■ Task directions: Say how many lines in the following entries include "document", and add nothing else.

[Collected data entries]

Lemma fold_process_version_ok (docs : list value) (st st' : state) :
  fold_result process_package docs st = Ok st' ->
  (forall c, max_version st = Some c -> float_ok c) ->
  forall x, max_version st' = Some x -> float_ok x.
Proof.
  revert st. induction docs as [|d docs IH]; intros st H Hst; simpl in H.
  - now injection H as <-.
  - apply bind_Ok in H as (st1 & E & H).
    apply (IH st1 H). intros c Hc.
    apply process_package_version in E as (v & Hv & Hm).
    rewrite Hm in Hc.
    eapply version_step_ok; [exact Hst | | exact Hc].
    now apply package_version_ok in Hv.
Qed.

(** C6, as the code has it.  Merging the document that [merge] returned,
    alone in a batch, returns that document with one change: its
    [description] now names [Merged_Package] as the only source.  The
    name, the version, the types and their members, and every other field
    are as they were. *)
Theorem merge_of_output (packages : list value) (out : value) :
  merge packages = Ok out ->
  exists top pkg,
    out = VDict top
    /\ dict_get "Package" top = Some (VDict pkg)
    /\ merge [out]
       = Ok (VDict
               (dict_set "Package"
                  (VDict
                     (dict_set "description"
                        (VStr ("This package.xml was created by merging the following packages:"
                               ++ newline ++ "Merged_Package"))
                        pkg))
                  top)).
Proof.
  intros H. apply merge_Ok in H as (st & Hst & H).
  pose proof (fold_process_version_ok _ _ _ Hst) as Hok.
  pose proof (render_types _ _ H) as (ks & types' & Hp & Hsort & Htypes & Hf).
  apply render_Ok in H
    as (top0 & pkg0 & names & joined & x & ordered & types
        & Htpl & Htop0 & _ & _ & Hx & Hord & Htrav & ->).
  rewrite field_rendered, rendered_types in Hf. injection Hf as <-.
  specialize (Hok ltac:(discriminate) x Hx).
  destruct (format_float_round_trip x Hok) as (y & Hy & _ & Hfmt).
  set (R := rendered_package pkg0 joined x types) in *.
  exists (dict_set "Package" (VDict R) top0), R.
  split; [reflexivity|]. split; [apply dict_get_set_eq|].
  set (out := VDict (dict_set "Package" (VDict R) top0)).
  assert (Hget : py_getitem out "Package" = Ok (VDict R)).
  { unfold out, py_getitem. now rewrite dict_get_set_eq. }
  assert (Hvalid : is_invalid out = Ok false).
  { unfold is_invalid. unfold out at 1, py_in, dict_mem.
    rewrite dict_get_set_eq. cbn [negb bind]. rewrite Hget.
    cbn [negb bind]. unfold R. now rewrite rendered_version, rendered_types. }
  assert (Hproc : process_package initial_state out
                  = Ok {| types_dict := types_dict st;
                          package_names := [VStr "Merged_Package"];
                          max_version := Some y;
                          template := Some out |}).
  { assert (Hfn : py_getitem (VDict R) "fullName"
                  = Ok (VStr "Merged_Package")).
    { unfold py_getitem, R. now rewrite rendered_fullName. }
    assert (Hrv : read_version (VDict R) = Ok y).
    { unfold read_version, py_getitem, R. now rewrite rendered_version. }
    rewrite process_package_body, Hget. cbn [bind].
    unfold process_body. rewrite Hfn, Hrv.
    unfold R. rewrite (read_types_rendered st _ _ _ _ ks Hp Htypes).
    cbn. do 3 f_equal. unfold py_max. now destruct (float_gt y y). }
  unfold merge, merge_loop. rewrite Hvalid. cbn [bind]. rewrite Hproc.
  cbn [bind]. rewrite render_closed.
  cbn [package_names template py_sort bind]. rewrite Hget. cbn [bind].
  unfold render_into. cbn [max_version types_dict].
  change (py_join newline [VStr "Merged_Package"]) with (Ok "Merged_Package").
  cbn [bind]. rewrite Hord. cbn [bind]. rewrite Htrav.
  cbn [bind]. unfold py_setitem, out. rewrite !dict_set_set_eq.
  unfold R. now rewrite (rendered_package_again _ _ _ x y _ Hfmt).
Qed.

Lemma merge_of_output_witness :
  merge [package_a; package_b] = Ok merged_a_b
  /\ exists top pkg,
      merged_a_b = VDict top
      /\ dict_get "Package" top = Some (VDict pkg)
      /\ merge [merged_a_b]
         = Ok (VDict
                 (dict_set "Package"
                    (VDict
                       (dict_set "description"
                          (VStr ("This package.xml was created by merging the following packages:"
                                 ++ newline ++ "Merged_Package"))
                          pkg))
                    top)).
Proof.
  assert (H : merge [package_a; package_b] = Ok merged_a_b)
    by (vm_compute; reflexivity).
  split; [exact H|]. exact (merge_of_output _ _ H).
Defined.

(** C6, as the claim states it: merging the result again would give the
    result back.  The description differs: it lists the sources, and the
    only source of the second merge is the first result. *)
Lemma merge_of_output_differs :
  ~ (forall (packages : list value) (out : value),
       merge packages = Ok out -> merge [out] = Ok out).
Proof.
  intros H.
  assert (H1 : merge [package_a; package_b] = Ok merged_a_b)
    by (vm_compute; reflexivity).
  apply H in H1. vm_compute in H1. discriminate.
Qed.

(** ** The order of the packages *)

(** C7.  The claim asks for the same types whatever the order of the
    batch.  With an invalid package in the batch the order decides which
    packages are read at all: placed second it hides [package_b], placed
    last it hides nothing. *)
Theorem permuted_batch_changes_types :
  [package_a; package_no_version; package_b]
  ≡ₚ [package_a; package_b; package_no_version]
  /\ (out <-- merge [package_a; package_no_version; package_b];
      Ok (field "types" out))
     = Ok (Some (VList [type_record (VStr "ApexClass") (VList [VStr "Foo"])]))
  /\ (out <-- merge [package_a; package_b; package_no_version];
      Ok (field "types" out))
     = Ok (Some (VList
                   [type_record (VStr "ApexClass")
                      (VList [VStr "Bar"; VStr "Foo"]);
                    type_record (VStr "Layout") (VList [VStr "X"])])).
Proof.
  split; [apply perm_skip, perm_swap|].
  split; vm_compute; reflexivity.
Qed.

(** Without invalid packages the order does not matter for the types and
    the description; the lemmas below lead to that. *)

Lemma read_types_entries td (pkg : value) :
  read_types td pkg
  = (es <-- package_entries_of pkg; Ok (foldl add_entry td es)).
Proof.
  unfold read_types, package_entries_of.
  destruct (py_getitem pkg "types") as [t|]; simpl; auto.
  destruct (py_iter (wrap_dict t)) as [items|]; simpl; auto.
  apply fold_add_type.
Qed.

Lemma process_package_Ok_any (st st1 st2 : state) (p : value) :
  process_package st p = Ok st1 ->
  exists st3, process_package st2 p = Ok st3.
Proof.
  rewrite !process_package_body. intros H.
  apply bind_Ok in H as (pkg & -> & H). cbn [bind].
  unfold process_body in *. rewrite !read_types_entries in *.
  apply bind_Ok in H as (name & -> & H).
  apply bind_Ok in H as (mv & _ & H).
  apply bind_Ok in H as (v & -> & H).
  apply bind_Ok in H as (td & Htd & _).
  apply bind_Ok in Htd as (es & -> & _).
  cbn [bind].
  destruct (max_version st2) as [x|]; [destruct (float_truthy x)|];
    cbn [bind]; eauto.
Qed.

Lemma fold_process_Ok_each (docs : list value) (st st' : state) :
  fold_result process_package docs st = Ok st' ->
  Forall (fun p => exists s s', process_package s p = Ok s') docs.
Proof.
  revert st. induction docs as [|d docs IH]; intros st H; constructor.
  - simpl in H. apply bind_Ok in H as (st1 & E & _). eauto.
  - simpl in H. apply bind_Ok in H as (st1 & _ & H). eauto.
Qed.

Lemma fold_process_Ok_all (docs : list value) (st : state) :
  Forall (fun p => exists s s', process_package s p = Ok s') docs ->
  exists st', fold_result process_package docs st = Ok st'.
Proof.
  intros H. revert st.
  induction H as [|d docs (s & s' & Hd) _ IH]; intros st; simpl.
  - eauto.
  - destruct (process_package_Ok_any _ _ st _ Hd) as (st1 & ->). simpl.
    apply IH.
Qed.

Lemma add_entries_ext (l l' : list (key * list key)) :
  (forall e, e ∈ l <-> e ∈ l') ->
  foldl add_entry ∅ l = foldl add_entry ∅ l'.
Proof.
  intros Hext. apply map_eq. intros T. rewrite !lookup_add_entries.
  assert (Hfst : T ∈ l.*1 <-> T ∈ l'.*1).
  { rewrite !list_elem_of_fmap. split; intros (e & -> & He); exists e;
      (split; [reflexivity | now apply Hext]). }
  assert (Hset : entry_set T l = entry_set T l').
  { apply set_eq. intros m. rewrite !elem_of_entry_set.
    split; intros (ks & Hks & Hm); exists ks; (split; [now apply Hext|done]). }
  rewrite Hset.
  destruct (decide (T ∈ l.*1)), (decide (T ∈ l'.*1)); tauto.
Qed.

Lemma elem_of_concat_entries (docs : list value) ess (e : key * list key) :
  Forall2 (fun d es => package_entries d = Ok es) docs ess ->
  e ∈ concat ess
  <-> exists d es, d ∈ docs /\ package_entries d = Ok es /\ e ∈ es.
Proof.
  induction 1 as [|d es docs ess Hd _ IH]; simpl.
  - split; [intros H; now apply elem_of_nil in H|].
    intros (d & es & Hin & _). now apply elem_of_nil in Hin.
  - rewrite elem_of_app, IH. split.
    + intros [He|(d' & es' & Hin & Hes & He)].
      * exists d, es. split; [left|]. auto.
      * exists d', es'. split; [now right|]. auto.
    + intros (d' & es' & [->|Hin]%elem_of_cons & Hes & He).
      * left. congruence.
      * right. eauto.
Qed.

Lemma py_sort_perm (l l' : list value) : l ≡ₚ l' -> py_sort l = py_sort l'.
Proof.
  intros Hp. pose proof (Permutation_length Hp) as Hlen.
  destruct l as [|x [|y l]].
  - apply Permutation_nil_l in Hp as <-. reflexivity.
  - apply Permutation_singleton_l in Hp as <-. reflexivity.
  - destruct l' as [|x' [|y' l']]; try discriminate Hlen.
    unfold py_sort.
    destruct (mapM as_str (x :: y :: l)) as [ss|] eqn:E.
    + apply mapM_as_str in E. rewrite E in Hp. symmetry in Hp.
      apply Permutation_map_inv in Hp as (ss' & E' & Hp).
      rewrite (proj2 (mapM_as_str _ ss') E').
      now rewrite (merge_sort_perm _ _ Hp).
    + destruct (mapM as_str (x' :: y' :: l')) as [ss'|] eqn:E';
        [|reflexivity].
      apply mapM_as_str in E'. rewrite E' in Hp.
      apply Permutation_map_inv in Hp as (ss & Ess & _).
      apply mapM_as_str in Ess. congruence.
Qed.

Lemma process_package_template (st st' : state) (p : value) :
  process_package st p = Ok st' ->
  exists t, template st' = Some t
            /\ (template st = Some t
                \/ exists top pkg, t = VDict top
                                   /\ dict_get "Package" top = Some (VDict pkg)).
Proof.
  rewrite process_package_body. intros H.
  apply bind_Ok in H as (pkg & Hpkg & H). unfold process_body in H.
  apply bind_Ok in H as (name & Hname & H).
  apply bind_Ok in H as (mv & _ & H).
  apply bind_Ok in H as (v & _ & H).
  apply bind_Ok in H as (td & _ & [= <-]). simpl.
  assert (Hp : exists top d, p = VDict top
                             /\ dict_get "Package" top = Some (VDict d)).
  { destruct p as [|?|top|?]; try discriminate. simpl in Hpkg.
    destruct (dict_get "Package" top) as [x|] eqn:Etop; [|discriminate].
    injection Hpkg as ->. destruct pkg; try discriminate. eauto. }
  destruct (template st) as [t|]; [destruct (py_truthy t)|]; eauto.
Qed.

Lemma fold_process_template (docs : list value) (st st' : state) :
  fold_result process_package docs st = Ok st' ->
  docs <> [] ->
  (forall t, template st = Some t ->
             exists top pkg, t = VDict top
                             /\ dict_get "Package" top = Some (VDict pkg)) ->
  exists top pkg, template st' = Some (VDict top)
                  /\ dict_get "Package" top = Some (VDict pkg).
Proof.
  revert st. induction docs as [|d docs IH]; intros st H Hne Hst;
    [contradiction|].
  simpl in H. apply bind_Ok in H as (st1 & E & H).
  apply process_package_template in E as (t & Ht & Hcases).
  assert (Ht' : exists top pkg, t = VDict top
                                /\ dict_get "Package" top = Some (VDict pkg)).
  { destruct Hcases as [Hold|Hnew]; auto. }
  destruct docs as [|d' docs].
  - simpl in H. injection H as <-.
    destruct Ht' as (top & pkg & -> & Hpkg). eauto.
  - apply (IH st1 H); [discriminate|].
    intros t0 Ht0. rewrite Ht in Ht0. now injection Ht0 as <-.
Qed.

Lemma version_fold_Some (vs : list pyfloat) (x : pyfloat) :
  exists y, foldl version_step (Some x) vs = Some y.
Proof.
  revert x. induction vs as [|v vs IH]; intros x; simpl; eauto.
Qed.

Lemma Forall2_fullName_fmap (docs : list value) (vs : list value) :
  Forall2 (fun d v => field "fullName" d = Some v) docs vs ->
  vs = (fun d => default VNone (field "fullName" d)) <$> docs.
Proof.
  induction 1 as [|d v docs vs Hd _ IH]; [reflexivity|].
  rewrite fmap_cons, Hd. simpl. now rewrite IH.
Qed.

■ Task response: 2